### Exercise
Only some lines are wanted. Transcribe, exactly, the lines below from the line with "s' in (String" up to and including the line with "Module Fmt.".

━━━━━━

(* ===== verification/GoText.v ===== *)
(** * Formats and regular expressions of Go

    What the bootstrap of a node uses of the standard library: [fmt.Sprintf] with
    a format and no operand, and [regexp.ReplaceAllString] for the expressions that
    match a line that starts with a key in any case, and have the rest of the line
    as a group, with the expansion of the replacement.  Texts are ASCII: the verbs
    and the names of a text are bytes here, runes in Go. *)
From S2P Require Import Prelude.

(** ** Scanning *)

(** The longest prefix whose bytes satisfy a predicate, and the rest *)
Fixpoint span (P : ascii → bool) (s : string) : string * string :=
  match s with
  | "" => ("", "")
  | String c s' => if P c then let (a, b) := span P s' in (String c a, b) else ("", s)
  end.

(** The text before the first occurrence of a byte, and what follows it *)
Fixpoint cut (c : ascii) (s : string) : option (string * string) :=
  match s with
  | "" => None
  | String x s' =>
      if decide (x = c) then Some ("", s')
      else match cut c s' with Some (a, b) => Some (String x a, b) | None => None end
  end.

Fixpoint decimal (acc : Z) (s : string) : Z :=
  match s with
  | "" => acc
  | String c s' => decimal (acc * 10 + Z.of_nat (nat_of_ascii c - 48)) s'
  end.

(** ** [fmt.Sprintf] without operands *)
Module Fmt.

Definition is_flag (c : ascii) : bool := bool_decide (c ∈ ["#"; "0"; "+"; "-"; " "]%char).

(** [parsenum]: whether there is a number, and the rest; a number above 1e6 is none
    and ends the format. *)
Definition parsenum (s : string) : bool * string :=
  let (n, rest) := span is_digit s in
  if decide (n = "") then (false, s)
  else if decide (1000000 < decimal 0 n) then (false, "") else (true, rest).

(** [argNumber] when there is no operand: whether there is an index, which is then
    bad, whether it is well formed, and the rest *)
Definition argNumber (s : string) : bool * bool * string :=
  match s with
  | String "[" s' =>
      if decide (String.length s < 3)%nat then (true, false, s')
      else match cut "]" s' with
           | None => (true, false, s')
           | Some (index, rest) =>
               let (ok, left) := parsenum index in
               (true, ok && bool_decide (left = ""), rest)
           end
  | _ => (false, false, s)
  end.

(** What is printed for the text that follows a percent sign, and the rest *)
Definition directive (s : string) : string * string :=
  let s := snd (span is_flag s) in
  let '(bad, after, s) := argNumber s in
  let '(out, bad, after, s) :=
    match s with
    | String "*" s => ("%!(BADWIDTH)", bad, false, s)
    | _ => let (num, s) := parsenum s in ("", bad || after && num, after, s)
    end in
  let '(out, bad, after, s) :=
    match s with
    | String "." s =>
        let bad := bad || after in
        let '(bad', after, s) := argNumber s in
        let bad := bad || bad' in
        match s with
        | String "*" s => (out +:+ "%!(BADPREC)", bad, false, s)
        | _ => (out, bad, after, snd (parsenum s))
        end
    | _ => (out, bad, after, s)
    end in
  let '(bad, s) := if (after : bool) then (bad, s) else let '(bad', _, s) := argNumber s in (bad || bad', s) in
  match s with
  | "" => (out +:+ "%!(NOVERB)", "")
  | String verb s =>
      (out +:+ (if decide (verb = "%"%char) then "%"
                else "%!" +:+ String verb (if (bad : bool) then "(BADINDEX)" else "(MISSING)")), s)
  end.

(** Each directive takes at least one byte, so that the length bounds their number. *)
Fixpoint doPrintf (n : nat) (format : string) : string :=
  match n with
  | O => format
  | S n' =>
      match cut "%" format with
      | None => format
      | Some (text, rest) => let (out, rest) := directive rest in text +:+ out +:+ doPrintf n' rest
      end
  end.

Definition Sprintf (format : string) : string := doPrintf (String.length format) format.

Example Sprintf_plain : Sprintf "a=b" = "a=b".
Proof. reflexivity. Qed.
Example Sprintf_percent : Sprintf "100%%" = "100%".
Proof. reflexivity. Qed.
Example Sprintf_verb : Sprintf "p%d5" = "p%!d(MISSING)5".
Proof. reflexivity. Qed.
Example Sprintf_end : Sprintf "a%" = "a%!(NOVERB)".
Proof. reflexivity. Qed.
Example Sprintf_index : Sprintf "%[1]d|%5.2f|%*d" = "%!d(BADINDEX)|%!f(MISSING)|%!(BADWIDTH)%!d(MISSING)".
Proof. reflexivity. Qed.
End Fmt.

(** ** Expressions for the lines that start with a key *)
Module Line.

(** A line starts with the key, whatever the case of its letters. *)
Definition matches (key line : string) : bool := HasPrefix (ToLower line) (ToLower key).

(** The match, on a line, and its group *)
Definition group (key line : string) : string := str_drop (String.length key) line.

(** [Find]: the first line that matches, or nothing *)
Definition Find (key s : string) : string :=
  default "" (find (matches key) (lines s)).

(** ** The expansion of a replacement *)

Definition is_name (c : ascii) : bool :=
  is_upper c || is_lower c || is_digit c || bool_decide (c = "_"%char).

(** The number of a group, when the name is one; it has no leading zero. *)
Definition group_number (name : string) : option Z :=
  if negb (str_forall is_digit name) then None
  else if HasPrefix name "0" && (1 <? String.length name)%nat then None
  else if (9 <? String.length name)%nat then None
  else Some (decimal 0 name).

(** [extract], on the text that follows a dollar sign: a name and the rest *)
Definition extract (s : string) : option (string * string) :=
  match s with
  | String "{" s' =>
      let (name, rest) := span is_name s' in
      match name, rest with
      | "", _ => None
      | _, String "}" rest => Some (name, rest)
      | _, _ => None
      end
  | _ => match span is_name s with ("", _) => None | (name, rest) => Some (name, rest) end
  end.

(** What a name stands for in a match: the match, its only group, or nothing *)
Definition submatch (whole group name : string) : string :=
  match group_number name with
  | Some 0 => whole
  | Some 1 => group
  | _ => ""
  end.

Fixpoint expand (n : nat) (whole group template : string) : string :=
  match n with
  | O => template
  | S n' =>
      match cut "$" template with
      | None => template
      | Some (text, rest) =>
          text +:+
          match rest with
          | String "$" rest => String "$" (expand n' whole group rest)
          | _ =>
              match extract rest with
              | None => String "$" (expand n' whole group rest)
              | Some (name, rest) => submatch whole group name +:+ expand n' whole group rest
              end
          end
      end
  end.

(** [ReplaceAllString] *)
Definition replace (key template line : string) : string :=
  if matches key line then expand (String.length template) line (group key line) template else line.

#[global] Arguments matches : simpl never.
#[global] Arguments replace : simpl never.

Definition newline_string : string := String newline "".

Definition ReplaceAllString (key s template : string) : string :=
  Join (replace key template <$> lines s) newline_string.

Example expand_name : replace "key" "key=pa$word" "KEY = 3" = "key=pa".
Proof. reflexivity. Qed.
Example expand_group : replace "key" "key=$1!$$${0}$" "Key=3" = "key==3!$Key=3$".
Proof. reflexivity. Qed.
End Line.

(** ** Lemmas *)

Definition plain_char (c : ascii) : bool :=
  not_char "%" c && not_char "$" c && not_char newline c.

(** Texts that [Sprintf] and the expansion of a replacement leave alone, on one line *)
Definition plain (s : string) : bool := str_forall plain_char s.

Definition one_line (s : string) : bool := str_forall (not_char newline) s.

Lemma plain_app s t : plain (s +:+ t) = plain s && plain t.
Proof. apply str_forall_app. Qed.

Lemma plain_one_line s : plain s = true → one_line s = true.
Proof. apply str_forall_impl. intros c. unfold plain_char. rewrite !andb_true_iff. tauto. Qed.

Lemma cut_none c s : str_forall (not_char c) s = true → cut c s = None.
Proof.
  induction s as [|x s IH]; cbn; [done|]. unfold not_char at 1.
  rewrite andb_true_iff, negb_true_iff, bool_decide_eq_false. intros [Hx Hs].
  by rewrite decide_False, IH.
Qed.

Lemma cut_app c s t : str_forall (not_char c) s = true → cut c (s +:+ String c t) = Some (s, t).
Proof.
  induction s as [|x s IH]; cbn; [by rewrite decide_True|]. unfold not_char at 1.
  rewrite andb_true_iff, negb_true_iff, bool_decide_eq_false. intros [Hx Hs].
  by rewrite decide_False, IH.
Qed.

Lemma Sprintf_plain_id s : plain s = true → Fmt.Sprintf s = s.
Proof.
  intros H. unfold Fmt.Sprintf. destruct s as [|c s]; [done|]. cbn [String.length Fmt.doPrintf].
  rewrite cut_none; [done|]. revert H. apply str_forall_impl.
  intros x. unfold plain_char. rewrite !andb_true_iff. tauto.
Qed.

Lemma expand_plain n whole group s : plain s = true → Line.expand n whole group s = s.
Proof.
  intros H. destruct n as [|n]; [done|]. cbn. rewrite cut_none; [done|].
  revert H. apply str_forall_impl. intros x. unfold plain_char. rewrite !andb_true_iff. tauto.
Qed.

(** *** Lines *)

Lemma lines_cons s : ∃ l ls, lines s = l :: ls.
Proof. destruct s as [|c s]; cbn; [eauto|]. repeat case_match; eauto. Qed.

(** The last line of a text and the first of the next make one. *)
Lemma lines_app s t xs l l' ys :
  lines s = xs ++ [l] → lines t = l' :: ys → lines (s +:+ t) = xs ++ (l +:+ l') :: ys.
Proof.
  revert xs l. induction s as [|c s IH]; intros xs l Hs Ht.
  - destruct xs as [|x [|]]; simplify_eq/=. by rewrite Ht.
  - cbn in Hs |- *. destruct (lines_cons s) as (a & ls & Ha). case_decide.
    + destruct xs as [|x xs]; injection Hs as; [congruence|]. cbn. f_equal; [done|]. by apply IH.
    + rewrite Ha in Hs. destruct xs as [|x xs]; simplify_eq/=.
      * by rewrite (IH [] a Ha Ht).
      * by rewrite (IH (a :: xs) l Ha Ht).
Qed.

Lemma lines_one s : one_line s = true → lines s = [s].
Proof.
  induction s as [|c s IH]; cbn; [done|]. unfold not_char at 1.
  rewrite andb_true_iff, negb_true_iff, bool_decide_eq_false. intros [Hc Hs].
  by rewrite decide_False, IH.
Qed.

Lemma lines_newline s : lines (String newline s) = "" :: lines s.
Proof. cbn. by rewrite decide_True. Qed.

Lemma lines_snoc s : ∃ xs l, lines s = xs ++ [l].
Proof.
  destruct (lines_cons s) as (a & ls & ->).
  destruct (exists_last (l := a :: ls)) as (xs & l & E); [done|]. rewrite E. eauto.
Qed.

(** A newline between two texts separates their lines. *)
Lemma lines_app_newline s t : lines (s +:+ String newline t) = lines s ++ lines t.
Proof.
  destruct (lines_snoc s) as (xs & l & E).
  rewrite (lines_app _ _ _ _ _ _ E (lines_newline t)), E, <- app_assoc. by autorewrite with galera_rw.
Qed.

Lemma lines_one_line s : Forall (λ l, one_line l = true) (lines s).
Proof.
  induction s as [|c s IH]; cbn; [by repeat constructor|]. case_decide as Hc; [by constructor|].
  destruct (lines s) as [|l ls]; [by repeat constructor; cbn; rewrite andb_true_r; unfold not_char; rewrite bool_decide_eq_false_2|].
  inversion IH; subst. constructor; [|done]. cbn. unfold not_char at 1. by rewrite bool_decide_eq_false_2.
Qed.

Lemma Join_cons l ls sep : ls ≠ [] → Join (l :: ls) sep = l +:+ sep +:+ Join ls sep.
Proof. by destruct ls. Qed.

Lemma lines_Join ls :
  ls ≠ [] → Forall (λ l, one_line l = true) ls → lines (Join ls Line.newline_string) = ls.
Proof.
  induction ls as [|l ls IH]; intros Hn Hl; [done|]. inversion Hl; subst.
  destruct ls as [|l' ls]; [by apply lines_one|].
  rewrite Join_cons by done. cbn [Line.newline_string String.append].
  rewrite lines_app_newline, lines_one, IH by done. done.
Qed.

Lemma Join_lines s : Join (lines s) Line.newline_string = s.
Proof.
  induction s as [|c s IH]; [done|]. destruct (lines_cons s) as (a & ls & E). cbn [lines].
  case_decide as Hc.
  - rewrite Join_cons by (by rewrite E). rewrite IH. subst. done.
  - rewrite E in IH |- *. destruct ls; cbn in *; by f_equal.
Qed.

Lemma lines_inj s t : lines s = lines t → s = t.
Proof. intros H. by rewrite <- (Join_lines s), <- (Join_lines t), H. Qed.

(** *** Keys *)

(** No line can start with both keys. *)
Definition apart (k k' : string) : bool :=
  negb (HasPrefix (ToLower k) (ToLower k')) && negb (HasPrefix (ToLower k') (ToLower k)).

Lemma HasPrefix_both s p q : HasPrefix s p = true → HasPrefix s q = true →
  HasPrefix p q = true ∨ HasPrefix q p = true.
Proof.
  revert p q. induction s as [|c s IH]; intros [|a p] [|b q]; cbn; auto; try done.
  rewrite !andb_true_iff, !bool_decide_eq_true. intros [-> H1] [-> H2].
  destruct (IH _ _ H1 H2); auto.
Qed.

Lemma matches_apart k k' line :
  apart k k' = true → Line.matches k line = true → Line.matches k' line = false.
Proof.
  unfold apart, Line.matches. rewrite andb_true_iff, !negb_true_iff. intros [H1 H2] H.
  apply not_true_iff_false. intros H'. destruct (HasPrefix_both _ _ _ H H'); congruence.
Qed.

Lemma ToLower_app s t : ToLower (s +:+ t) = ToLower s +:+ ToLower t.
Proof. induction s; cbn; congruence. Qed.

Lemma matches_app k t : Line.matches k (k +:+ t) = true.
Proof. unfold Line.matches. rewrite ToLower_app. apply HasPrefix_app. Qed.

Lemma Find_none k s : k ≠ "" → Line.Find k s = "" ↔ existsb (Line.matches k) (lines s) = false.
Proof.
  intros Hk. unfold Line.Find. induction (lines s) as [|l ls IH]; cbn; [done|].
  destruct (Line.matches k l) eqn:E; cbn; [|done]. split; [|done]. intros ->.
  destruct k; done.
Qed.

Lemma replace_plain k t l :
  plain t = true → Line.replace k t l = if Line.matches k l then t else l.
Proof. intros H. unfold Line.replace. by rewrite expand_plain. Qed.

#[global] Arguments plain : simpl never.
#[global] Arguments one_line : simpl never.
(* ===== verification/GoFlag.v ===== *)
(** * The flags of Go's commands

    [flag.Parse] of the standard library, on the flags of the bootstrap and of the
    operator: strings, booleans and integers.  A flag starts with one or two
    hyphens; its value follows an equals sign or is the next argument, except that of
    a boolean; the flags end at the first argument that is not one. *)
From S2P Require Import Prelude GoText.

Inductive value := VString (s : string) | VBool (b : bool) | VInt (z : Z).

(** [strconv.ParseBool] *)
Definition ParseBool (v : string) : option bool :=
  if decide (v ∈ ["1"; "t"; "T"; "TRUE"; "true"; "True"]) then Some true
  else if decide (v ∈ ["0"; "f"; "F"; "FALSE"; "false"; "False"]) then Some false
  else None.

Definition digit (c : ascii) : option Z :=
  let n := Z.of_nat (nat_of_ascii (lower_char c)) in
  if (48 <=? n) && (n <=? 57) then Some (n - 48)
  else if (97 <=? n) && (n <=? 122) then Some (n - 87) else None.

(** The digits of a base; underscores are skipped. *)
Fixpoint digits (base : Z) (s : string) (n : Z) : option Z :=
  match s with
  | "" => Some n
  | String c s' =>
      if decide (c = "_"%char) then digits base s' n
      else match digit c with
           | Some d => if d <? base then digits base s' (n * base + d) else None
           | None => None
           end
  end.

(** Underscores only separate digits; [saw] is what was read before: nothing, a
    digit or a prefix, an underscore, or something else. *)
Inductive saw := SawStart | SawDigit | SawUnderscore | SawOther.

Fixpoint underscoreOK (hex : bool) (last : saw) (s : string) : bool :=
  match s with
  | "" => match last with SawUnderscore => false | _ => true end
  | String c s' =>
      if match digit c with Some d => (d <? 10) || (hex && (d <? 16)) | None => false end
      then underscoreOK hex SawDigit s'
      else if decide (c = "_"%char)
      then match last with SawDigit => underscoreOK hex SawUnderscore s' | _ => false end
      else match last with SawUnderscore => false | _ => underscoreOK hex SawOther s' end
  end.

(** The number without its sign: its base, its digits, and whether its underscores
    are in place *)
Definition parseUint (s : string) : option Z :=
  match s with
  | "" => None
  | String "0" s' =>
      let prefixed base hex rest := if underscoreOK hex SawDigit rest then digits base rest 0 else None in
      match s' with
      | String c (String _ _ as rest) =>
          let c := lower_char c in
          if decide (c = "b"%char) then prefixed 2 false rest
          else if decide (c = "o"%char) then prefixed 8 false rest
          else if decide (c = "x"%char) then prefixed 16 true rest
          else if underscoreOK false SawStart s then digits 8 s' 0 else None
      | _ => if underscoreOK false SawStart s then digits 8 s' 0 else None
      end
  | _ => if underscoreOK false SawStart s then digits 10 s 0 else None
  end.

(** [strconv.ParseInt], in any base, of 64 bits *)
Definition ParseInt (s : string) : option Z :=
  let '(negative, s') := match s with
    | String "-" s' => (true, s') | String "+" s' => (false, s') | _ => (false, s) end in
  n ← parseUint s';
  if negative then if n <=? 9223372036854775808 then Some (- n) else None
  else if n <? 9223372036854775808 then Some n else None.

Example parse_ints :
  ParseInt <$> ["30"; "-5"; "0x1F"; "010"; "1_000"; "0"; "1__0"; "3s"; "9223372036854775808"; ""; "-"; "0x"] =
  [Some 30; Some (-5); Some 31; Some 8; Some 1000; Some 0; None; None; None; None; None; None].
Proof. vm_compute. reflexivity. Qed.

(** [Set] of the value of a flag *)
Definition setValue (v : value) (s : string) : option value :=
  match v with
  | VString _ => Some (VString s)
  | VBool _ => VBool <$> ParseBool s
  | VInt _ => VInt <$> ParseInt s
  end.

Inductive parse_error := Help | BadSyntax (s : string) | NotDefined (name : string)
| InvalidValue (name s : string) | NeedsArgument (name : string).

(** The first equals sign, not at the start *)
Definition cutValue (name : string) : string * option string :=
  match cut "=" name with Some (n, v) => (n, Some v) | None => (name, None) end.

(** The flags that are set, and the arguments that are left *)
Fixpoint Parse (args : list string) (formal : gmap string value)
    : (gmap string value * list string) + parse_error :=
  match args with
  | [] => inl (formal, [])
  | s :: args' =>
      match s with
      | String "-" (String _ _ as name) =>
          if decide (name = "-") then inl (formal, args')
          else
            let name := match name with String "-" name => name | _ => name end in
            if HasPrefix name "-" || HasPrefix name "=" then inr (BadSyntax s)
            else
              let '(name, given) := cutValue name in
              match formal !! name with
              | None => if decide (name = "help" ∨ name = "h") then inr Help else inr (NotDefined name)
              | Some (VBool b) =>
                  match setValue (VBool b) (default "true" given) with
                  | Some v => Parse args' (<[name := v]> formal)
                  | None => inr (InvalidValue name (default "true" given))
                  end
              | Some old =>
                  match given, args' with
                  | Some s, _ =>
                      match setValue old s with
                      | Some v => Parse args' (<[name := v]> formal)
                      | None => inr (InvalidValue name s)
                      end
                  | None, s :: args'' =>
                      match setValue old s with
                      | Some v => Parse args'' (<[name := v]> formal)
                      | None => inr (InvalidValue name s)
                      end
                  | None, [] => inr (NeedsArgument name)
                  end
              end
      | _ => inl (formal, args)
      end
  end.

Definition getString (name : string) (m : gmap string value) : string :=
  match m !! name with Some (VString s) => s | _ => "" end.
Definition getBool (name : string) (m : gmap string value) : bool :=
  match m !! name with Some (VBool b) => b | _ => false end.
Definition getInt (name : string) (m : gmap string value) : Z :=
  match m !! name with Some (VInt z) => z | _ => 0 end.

━━━━━━

### Output below
  | String c s' => if P c then let (a, b) := span P s' in (String c a, b) else ("", s)
  end.

(** The text before the first occurrence of a byte, and what follows it *)
Fixpoint cut (c : ascii) (s : string) : option (string * string) :=
  match s with
  | "" => None
  | String x s' =>
      if decide (x = c) then Some ("", s')
      else match cut c s' with Some (a, b) => Some (String x a, b) | None => None end
  end.

Fixpoint decimal (acc : Z) (s : string) : Z :=
  match s with
  | "" => acc
  | String c s' => decimal (acc * 10 + Z.of_nat (nat_of_ascii c - 48)) s'
  end.

(** ** [fmt.Sprintf] without operands *)
Module Fmt.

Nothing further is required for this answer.